Reverse Alzheimer’s Disease with Deep Brain Stimulation

It has long been tought Alzheimer’s Disease was not reversable.  However, scientists in Canada have raised the possibility the degenerative brain disease may be reversed through deep brain stimulation.

Brain shrinkage, memory loss and reduced brain function have long been associated with the progression of Alzheimer’s.  Experts had speculated this was permanent but researchers from Canada have shown this may not be the case.  By using a technique known as deep brain stimulation they were able to show growth in the brain’s memory hub, reversing its decline.

While previously used with both Parkinson’s, Tourette’s Syndrome patients and those suffering from forms of depression, deep brain stimulation involves apply electricity directly to the regions of the brain identified through an MRI.

With a patient’s head stablized in a a fixed position, a small region of the brain is exposed and thin electrodes are placed next to the portion of the brain requiring stimulation.  These electrodes are attached to a small battery implanted next to the collar bone, resulting in electricity flowing through the electrodes into the affected areas of the brain.
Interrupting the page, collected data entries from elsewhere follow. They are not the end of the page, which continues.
(* ===== verification/Completion.v ===== *)
(** * The benchmark completes

    [Benchmark.v] shows that the loop of src/apps/tcp_benchmark.cc never fails.
    Here its two connections, with their acknowledgments, retransmissions and
    shutdown, are shown to make progress when the segments are handed over in
    order.  [Head] is the invariant of the loop: [Exchange.v] gives it for both
    directions, and each turn of the loop delivers more until both streams are
    through, then empties the queues, and then lets the lingering time pass. *)

From S2P Require Import Prelude WrappingIntegers StdMap ByteStream StreamReassembler Buffers.
From S2P Require Import TCPSegment TCPReceiver TCPSender EndToEnd Transfer TCPState TCPConnection Duplex.
From S2P Require Import Benchmark Flow Exchange.

Section Completion.
Context (config : TCPConfig) (Hcfg : cfg_ok config).
Context (Hrecv : 1 <= cfg_recv_capacity config) (Hsend : 1 <= cfg_send_capacity config).
Context (Hrt : is_u16 (cfg_rt_timeout config)).
Context (ix iy : WrappingInt32) (Hix : winv ix) (Hiy : winv iy).
Context (S : list byte) (HS : zlen S < 2 ^ 31 - 4).
Abbreviation cap := (cfg_recv_capacity config).
Abbreviation sx b := (cn_sender (bm_x b)).
Abbreviation sy b := (cn_sender (bm_y b)).
Abbreviation qx b := (cn_segments_out (bm_x b)).
Abbreviation qy b := (cn_segments_out (bm_y b)).

(** ** The head of the loop

    [y] expects [Ry] and [x] expects [Rx]; at most [k] turns are to come. *)
Record Head (k : nat) (b : bench) (Rx Ry : Z) : Prop := {
  hd_x : Way ix S cap (sx b) (cn_receiver (bm_y b)) (str (bm_to_send b)) (qx b) (qy b) (bm_received b) Ry;
  hd_y : Way iy [] cap (sy b) (cn_receiver (bm_x b)) [] (qy b) (qx b) [] Rx;
  hd_acked : sd_recent_abs_ackno (sx b) = Ry;
  hd_calm_x : 0 <= sd_consecutive (sx b) <= 1 /\ (sd_outstanding (sx b) = [] -> sd_consecutive (sx b) = 0);
  hd_calm_y : 0 <= sd_consecutive (sy b) <= 1 /\ (sd_consecutive (sy b) = 0 \/ una (sy b) < Rx);
  hd_ended : outbound_ended (bm_y b) = true;
  hd_buffer : buf_ok (bm_to_send b);
  hd_closed : bm_x_closed b = outbound_ended (bm_x b);
  hd_cfg : cn_cfg (bm_x b) = config /\ cn_cfg (bm_y b) = config;
  hd_time : 0 <= cn_time (bm_x b) <= 2 ^ 63 - 1000 * Z.of_nat k /\ 0 <= cn_time (bm_y b) <= 2 ^ 63 - 1000 * Z.of_nat k;
  hd_read : bm_received b = take (Z.to_nat (sr_next_index (rc_reassembler (cn_receiver (bm_y b))))) S;
  hd_eof : Ry = zlen S + 2 -> eof (inbound_stream (bm_y b)) = true
}.

Lemma Hcap : 0 < cap < 2 ^ 31.
Proof. destruct Hcfg. lia. Qed.

(** ** Writing *)

(** [x] after some writes: everything but the sender and its queue is as before. *)
Record Written (b : bench) (x : TCPConnection) (buf : Buffer) (Rx Ry : Z) : Prop := {
  wn_x : Way ix S cap (cn_sender x) (cn_receiver (bm_y b)) (str buf) (cn_segments_out x) (qy b) (bm_received b) Ry;
  wn_y : Way iy [] cap (sy b) (cn_receiver x) [] (qy b) (cn_segments_out x) [] Rx;
  wn_acked : sd_recent_abs_ackno (cn_sender x) = sd_recent_abs_ackno (sx b);
  wn_calm : sd_consecutive (cn_sender x) = sd_consecutive (sx b) /\ una (cn_sender x) = una (sx b);
  wn_next : sd_next_seqno (sx b) <= sd_next_seqno (cn_sender x);
  wn_keeps : cn_cfg x = cn_cfg (bm_x b) /\ cn_receiver x = cn_receiver (bm_x b) /\ cn_time x = cn_time (bm_x b) /\
             cn_active x = cn_active (bm_x b);
  wn_buffer : buf_ok buf
}.

Lemma write_step b x buf Rx Ry data :
  Written b x buf Rx Ry -> outbound_ended x = false -> data = take (length data) (str buf) -> data <> [] ->
  zlen data <= remaining_outbound_capacity x ->
  exists x', conn_write data x = (zlen data, x') /\ outbound_ended x' = false /\
    forall buf', str buf' = drop (length data) (str buf) -> buf_ok buf' -> Written b x' buf' Rx Ry.
Proof.
  intros [HX HY Ha [Hc Hu] Hmono (K1 & K2 & K3 & K4) Hb] He Hpre Hne Hroom.
  destruct (fl_sender _ _ _ _ _ _ _ _ _ (wy_flow _ _ _ _ _ _ _ _ _ _ HX)) as (W & rd & HI & EW).
  pose proof (conn_write_ended data x) as Hend. unfold conn_write in *. unfold remaining_outbound_capacity, stream_in in Hroom.
  rewrite (proj2 (Z.eqb_neq (zlen data) 0)) in * by (destruct data; [done|cbn; lia]).
  assert (Hacc : accepted (sd_stream (cn_sender x)) data = data).
  { unfold accepted. unfold outbound_ended, stream_in in He. rewrite He. apply take_ge. lia. }
  pose proof (fun W rd R => write_accepted (sd_stream (cn_sender x)) W rd data R) as Hw. rewrite Hacc in Hw.
  unfold stream_in in *. destruct (write data (sd_stream (cn_sender x))) as [n st]. cbn [fst snd] in Hw.
  destruct (Hw W rd (si_rep _ _ _ HI)) as (-> & _ & Ecap & Eend). 
  exists (send_segments (set_sender (fill_window (with_stream_in st (cn_sender x))) x)).
  split; [done|]. cbn [snd] in Hend. split; [by etransitivity; [exact Hend|]|].
  intros buf' Eb Hb'.
  destruct (way_send ix iy S [] HS ltac:(cbn; lia) cap cap Hcap x _ _ _ _ _ _ _ _ _ st data (str buf') HX HY)
    as (HX' & HY' & Er & Ec & Eu & En & E1 & E2 & E3 & E4).
  - rewrite Hpre at 1. rewrite Eb. by rewrite take_drop.
  - intros W' rd' R'. by apply Hw.
  - done.
  - by rewrite Eend.
  - unfold outbound_ended, stream_in in He. by rewrite Eend, He.
  - split; try done; [congruence|split; congruence|lia|split_and!; congruence].
Qed.

Lemma write_input_written b Rx Ry fuel : forall x buf,
  (length (str buf) < fuel)%nat -> Written b x buf Rx Ry -> (str buf <> [] -> outbound_ended x = false) ->
  exists x' buf', write_input fuel x buf = Some (Ok (x', buf')) /\ Written b x' buf' Rx Ry /\
    outbound_ended x' = outbound_ended x /\ (str buf' = [] \/ remaining_outbound_capacity x' = 0) /\
    (str buf = [] -> x' = x /\ buf' = buf).
Proof.
  induction fuel as [|fuel IH]; intros x buf Hf HW He; [lia|]. cbn [write_input].
  assert (Hempty : buf_size buf = 0 <-> str buf = []) by (unfold buf_size; destruct (str buf); cbn; split; (done || lia)).
  destruct (negb _ && negb _) eqn:E.
  - bool_prop. set (want := Z.min _ _). set (data := take (Z.to_nat want) (str buf)).
    assert (Hcap0 : 0 <= remaining_outbound_capacity x) by apply u64_range.
    assert (Hld : zlen data = want /\ 0 < want <= remaining_outbound_capacity x /\ want <= buf_size buf).
    { unfold data, want, buf_size in *. rewrite length_take. lia. }
    destruct Hld as (Hld & Hwant & Hle).
    assert (Hne : str buf <> []) by (rewrite <- Hempty; done).
    destruct (write_step b x buf Rx Ry data HW (He Hne)) as (x1 & -> & He1 & HW1); [|by intros ->; cbn in Hld; lia|lia|].
    { unfold data. rewrite length_take. f_equal. unfold buf_size in *. lia. }
    rewrite Hld, Z.eqb_refl. cbn [negb].
    destruct (remove_prefix_ok want buf (wn_buffer _ _ _ _ _ HW) ltac:(lia)) as (buf1 & -> & Es & Hb1).
    assert (El : Z.to_nat want = length data) by lia. rewrite El in Es.
    destruct (IH x1 buf1) as (x2 & buf2 & E2 & HW2 & He2 & Hend & _).
    + rewrite Es, length_drop. unfold buf_size in *. lia.
    + by apply HW1.
    + done.
    + exists x2, buf2. split_and!; try done. by rewrite He2, He1, (He Hne).
  - exists x, buf. split_and!; try done. apply andb_false_iff in E as [E|E]; apply negb_false_iff, Z.eqb_eq in E; [left|right]; [by apply Hempty|done].
Qed.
Research has shown the hippocampus is one of the first regions of the brain to shrink in Alzheimer’s patients.  This portion of the brain is used for converting short-term memories into longer term memories.  Early stages of Alzheimer’s are shown as this area becomes damaged by the disease, resulting in memory loss and disorientation.

As Alzheimer’s progresses, brain cells throughout the entire brain are affected and are either dead or dying.

The researchers at the University of Toronto applied deep brain stimulation to the fornix of the brain, the part which passes messages to the hippocampus.  Normally patients suffering from Alzheimer’s would show five percent shrinkage of the hippocampus per year.  However, after twelve months of deep brain stimulation, one patient had a five percent growth and another an eight percent increase.

This is the first time deep brain stimulation has shown growth in any area of the brain and in one of the Alzheimer’s patients, it was like his disease had reversed.

Exactly how deep brain stimulation works with Alzheimer’s patients is unknown.  It is also important to note the sample size was relatively small and there has yet to be any follow up done to determine if memory has improved.

Regardless, this is encouraging because it may signal the ability to delay the onset of Alzheimer’s Disease several years.